Several studies in the past, looked at salt intake and cardiovascular risk and mortality but none have studied the actual changes in the arteries from salt intake. And we had this explicit data so we wanted to close this knowledge gap.

Patient Population and Study Design

This is a cross-sectional study and we used a cohort called SCAPIS, the Swedish CArdioPulmonary bioImage Study, where participants had been recruited from the general population in the age 50 to 64 years old. We had almost 11,000 participants, 10,778, and we used spot urine samples for measuring sodium intake or estimating sodium intake. Then we had three measurements for atherosclerosis. The first were the overall calcifications in the arteries in the heart that is measured with the coronary artery calcium score or CACS. Then we had also data for how many and how severe the stenosis in the coronary arteries, and we also had the data for the atherosclerosis in the carotids in the neck. So we studied the association between salt intake and these measurements.

Main Findings

The main finding is that for every increase in sodium intake, there is a higher risk of finding atherosclerosis in the coronary arteries and in the carotids. And this is also the case among individuals without hypertension or known cardiovascular disease.
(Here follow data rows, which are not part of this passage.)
Lemma extract_some p addr : wf_pref64 p → ∃ r, Extract p addr = Some r.
Proof.
  intros W. unfold Extract.
  destruct (To16 addr) as [a|] eqn:E16; [|eauto]. destruct (Contains (Net p) a); [|eauto].
  cbn [negb]. pose proof (length_To16 _ _ E16) as Hl.
  explode a Hl. pref64_cases p W; cbn; case_bool_decide; eauto.
Qed.

Lemma extract_false p addr r : wf_pref64 p → Extract p addr = Some (r, false) → r = make 4.
Proof.
  intros W. unfold Extract. destruct (To16 addr) as [a|]; [|congruence].
  destruct (Contains (Net p) a); [|simpl; congruence]. simpl.
  destruct (mustOffsets (Bits p)); [|done]. simpl. destruct (getOctets a _); [|done]. simpl.
  destruct (embedInto p _ _); [|done]. simpl. case_bool_decide; congruence.
Qed.

(** ** The parsers *)

Lemma zip_land_id ip : bytes_ok ip → length ip = 16%nat → ∀ ones, 
  zip_with Z.land (zip_with Z.land ip (CIDRMask ones 16)) (CIDRMask ones 16)
  = zip_with Z.land ip (CIDRMask ones 16).
Proof.
  intros _ Hl ones. pose proof (length_CIDRMask ones 16) as Hm.
  generalize dependent (CIDRMask ones 16). intros m Hm. rewrite <- Hm in Hl. clear Hm.
  revert m Hl. induction ip as [|x ip IH]; intros [|y m] Hl; simpl in *; try done.
  rewrite IH by lia. f_equal. by rewrite <- Z.land_assoc, Z.land_diag.
Qed.

Lemma zip_land_bytes ip m : bytes_ok ip → bytes_ok (zip_with Z.land ip m).
Proof.
  intros H. revert m. induction H as [|x ip [H1 H2] H IH]; intros [|y m]; simpl; constructor; auto.
  assert (0 <= Z.land x y) by (apply Z.land_nonneg; auto).
  split; [done|]. assert (Hle : Z.land x y <= x); [|lia].
  pose proof (Z.add_lor_land (Z.land x y) (Z.ldiff x y)) as Ha.
  assert (Hlor : Z.lor (Z.land x y) (Z.ldiff x y) = x).
  { apply Z.bits_inj'. intros n Hn. rewrite Z.lor_spec, Z.land_spec, Z.ldiff_spec.
    destruct (Z.testbit x n), (Z.testbit y n); done. }
  assert (Hland : Z.land (Z.land x y) (Z.ldiff x y) = 0).
  { apply Z.bits_inj'. intros n Hn. rewrite !Z.land_spec, Z.ldiff_spec, Z.bits_0.
    destruct (Z.testbit x n), (Z.testbit y n); done. }
  assert (0 <= Z.ldiff x y) by (apply Z.ldiff_nonneg; auto). lia.
Qed.

Lemma To4_16_prefix ip ip' :
  length ip = 16%nat → length ip' = 16%nat → take 12 ip = take 12 ip' → To4 ip = None → To4 ip' = None.
Proof.
  intros H1 H2 Ht. unfold To4. rewrite H1, H2. cbn [Nat.eqb andb].
  assert (E1 : take 10 ip' = take 10 ip).
  { replace (take 10 ip') with (take 10 (take 12 ip')) by (by rewrite take_take).
    by rewrite <- Ht, take_take. }
  assert (E2 : take 2 (drop 10 ip') = take 2 (drop 10 ip))
    by (rewrite !take_drop_commute; cbn [Nat.add]; by rewrite Ht).
  rewrite E1, E2. by destruct (_ && _).
Qed.

Lemma To4_byte11 ip : length ip = 16%nat → ip !! 11%nat = Some 0 → To4 ip = None.
Proof.
  intros Hl H. unfold To4. rewrite Hl. cbn [Nat.eqb andb]. explode ip Hl. simpl in *. simplify_eq.
  rewrite (bool_decide_eq_false_2 (_ = [255; 255])) by congruence. by rewrite andb_false_r.
Qed.

Lemma masked_To4 ip ones :
  length ip = 16%nat → bytes_ok ip → supportedBits ones → To4 ip = None →
  To4 (zip_with Z.land ip (CIDRMask ones 16)) = None.
Proof.
  intros Hl Hb Hs H4. apply supportedBits_cases in Hs.
  destruct (decide (ones = 96%nat)) as [->|Hne].
  - revert H4. apply To4_16_prefix; [done|by rewrite length_zip_with, Hl, length_CIDRMask|].
    explode ip Hl. rewrite !Forall_cons in Hb. destruct_and!.
    vm_compute (CIDRMask _ _). cbn [zip_with take]. by rewrite !land_255.
  - apply To4_byte11; [by rewrite length_zip_with, Hl, length_CIDRMask|].
    explode ip Hl. 
    destruct Hs as [Hs|[Hs|[Hs|[Hs|[Hs|Hs]]]]]; [subst ones..|done];
      vm_compute (CIDRMask _ _); cbn [zip_with lookup list_lookup]; by rewrite Z.land_0_r.
Qed.

Lemma wf_pref64_of ip ones :
  length ip = 16%nat → bytes_ok ip → supportedBits ones → To4 ip = None →
  wf_pref64 (mkPref64 (mkIPNet (zip_with Z.land ip (CIDRMask ones 16)) (CIDRMask ones 16)) ones).
Proof.
  intros Hl Hb Hs H4. split; cbn [Net Bits netIP netMask]; auto.
  - by rewrite length_zip_with, Hl, length_CIDRMask.
  - by apply zip_land_bytes.
  - by apply zip_land_id.
  - by apply masked_To4.
Qed.

Lemma ParsePref64_wf s p : ParsePref64 s = inr p → wf_pref64 p.
Proof.
  unfold ParsePref64. destruct (ParseCIDR s) as [[ip n]|] eqn:E; [|done].
  destruct (To4 ip) eqn:E4; [done|].
  apply ParseCIDR_v6 in E as (Hl & Hb & ones & Ho & ->); [|done]. cbn [netMask].
  rewrite maskOnes_CIDRMask by done.
  destruct (pref64V4Offsets ones) eqn:Eo; [|done]. destruct (cleanOutside _ _ _); [|done].
  intros [= <-]. apply wf_pref64_of; eauto. by eexists.
Qed.

Lemma cut_app sep l r : Forall (λ c, c ≠ sep) l → cut sep (l ++ sep :: r) = Some (l, r).
Proof.
  induction 1 as [|c l Hc H IH]; simpl; [by rewrite Z.eqb_refl|].
  apply Z.eqb_neq in Hc. by rewrite Hc, IH.
Qed.

Lemma codes_app s t : codes (s +:+ t) = codes s ++ codes t.
Proof. unfold codes. induction s as [|c s IH]; simpl; [done|]. by rewrite <- IH. Qed.

Lemma ParsePref64Addr_wf s p : ParsePref64Addr s = inr p → wf_pref64 p.
Proof.
  unfold ParsePref64Addr, indexSlash.
  destruct (list_find _ _) as [[i c]|] eqn:Ef; [apply ParsePref64_wf|].
  apply list_find_None in Ef.
  destruct (ParseIP s) as [ip|] eqn:Ei; [|done].
  destruct (To4 ip) eqn:E4; [done|]. destruct (negb _); [done|].
  destruct (ParseCIDR (s +:+ "/96")) as [[ip' n]|] eqn:Ec; [|done]. intros [= <-].
  assert (Hip : ip' = ip ∧ netMask n = CIDRMask 96 16).
  { unfold ParseIP in Ei. unfold ParseCIDR in Ec. rewrite codes_app in Ec.
    change (codes "/96") with (ch "/" :: codes "96") in Ec. rewrite cut_app in Ec by done.
    cbn [mbind option_bind] in Ec.
    destruct (parseAddr (codes s)) as [[a o]|] eqn:Ea; [|done]. cbn [mbind option_bind] in Ec.
    change (match codes "96" with [] => None | _ => dtoi (codes "96") 0 end) with (Some 96) in Ec.
    cbn [mbind option_bind] in Ec. injection Ei as ->. destruct (_ <? 96); [done|].
    apply parseAddr_ok in Ea as (_ & _ & [Ho|[_ [? Hx]]]); [subst o|congruence].
    change (Z.to_nat 96) with 96%nat in Ec.
    destruct (Mask ip _); [|done]. simpl in Ec. by injection Ec as <- <-. }
  destruct Hip as [-> Hm]. apply ParseCIDR_v6 in Ec as (Hl & Hb & ones & Ho & ->); [|done].
  cbn [netMask] in Hm. apply (f_equal maskOnes) in Hm.
  rewrite !maskOnes_CIDRMask in Hm by lia. subst ones.
  apply wf_pref64_of; auto. by eexists.
Qed.

(** C17: every prefix the parser accepts whose first four octets are not all
    zero embeds every IPv4 address at the address RFC 6052 lays down for it,
    which is in the prefix's own network, and extraction from that address
    returns exactly the IPv4 address. *)
Theorem pref64_roundtrip s p v4 :
  ParsePref64 s = inr p → nonzero_prefix p → length v4 = 4%nat →
  let a := rfc6052 (Bits p) (netIP (Net p)) v4 in
  Embed p v4 = Some a ∧ length a = 16%nat ∧ Contains (Net p) a = true ∧ Extract p a = Some (v4, true).
Proof.
  intros Hp%ParsePref64_wf Hn Hv a. pose proof (embed_rfc6052 p v4 Hp Hv) as He.
  destruct (embed_some p v4 Hp Hv) as (a' & He' & Hl & _). fold a in He. simplify_eq.
  destruct (extract_of_embed p v4 a Hp Hn Hv He). by split_and!.
Qed.

Lemma pref64_roundtrip_witness :
  let p := mkPref64 (mkIPNet [32;1; 13;184; 1;34; 3;68; 0;0; 0;0; 0;0; 0;0] (CIDRMask 64 16)) 64 in
  let a := [32;1; 13;184; 1;34; 3;68; 0;192; 0;2; 33;0; 0;0] in
  Embed p [192; 0; 2; 33] = Some a ∧ length a = 16%nat ∧
  Contains (Net p) a = true ∧ Extract p a = Some ([192; 0; 2; 33], true).
Proof.
  apply (pref64_roundtrip "2001:db8:122:344::/64"); [vm_compute; reflexivity|discriminate|reflexivity].
Defined.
Impact on Practice and Clinical Descision Making

I believe doctors should emphasise the advices given by World Health Organisation or other medical societies to limit the salt intake to about a teaspoon a day, and that this not just include those patients with hypertension or known cardiovascular disease.

Next Steps

I think there is a consensus in the research society that a high amount of salt intake causes hypertension and atherosclerosis. There is a little controversy around a very low intake, if it's beneficial or in fact harmful. My research will focus more on the pathological mechanism behind the association between salt intake and atherosclerosis because this is not known in its details.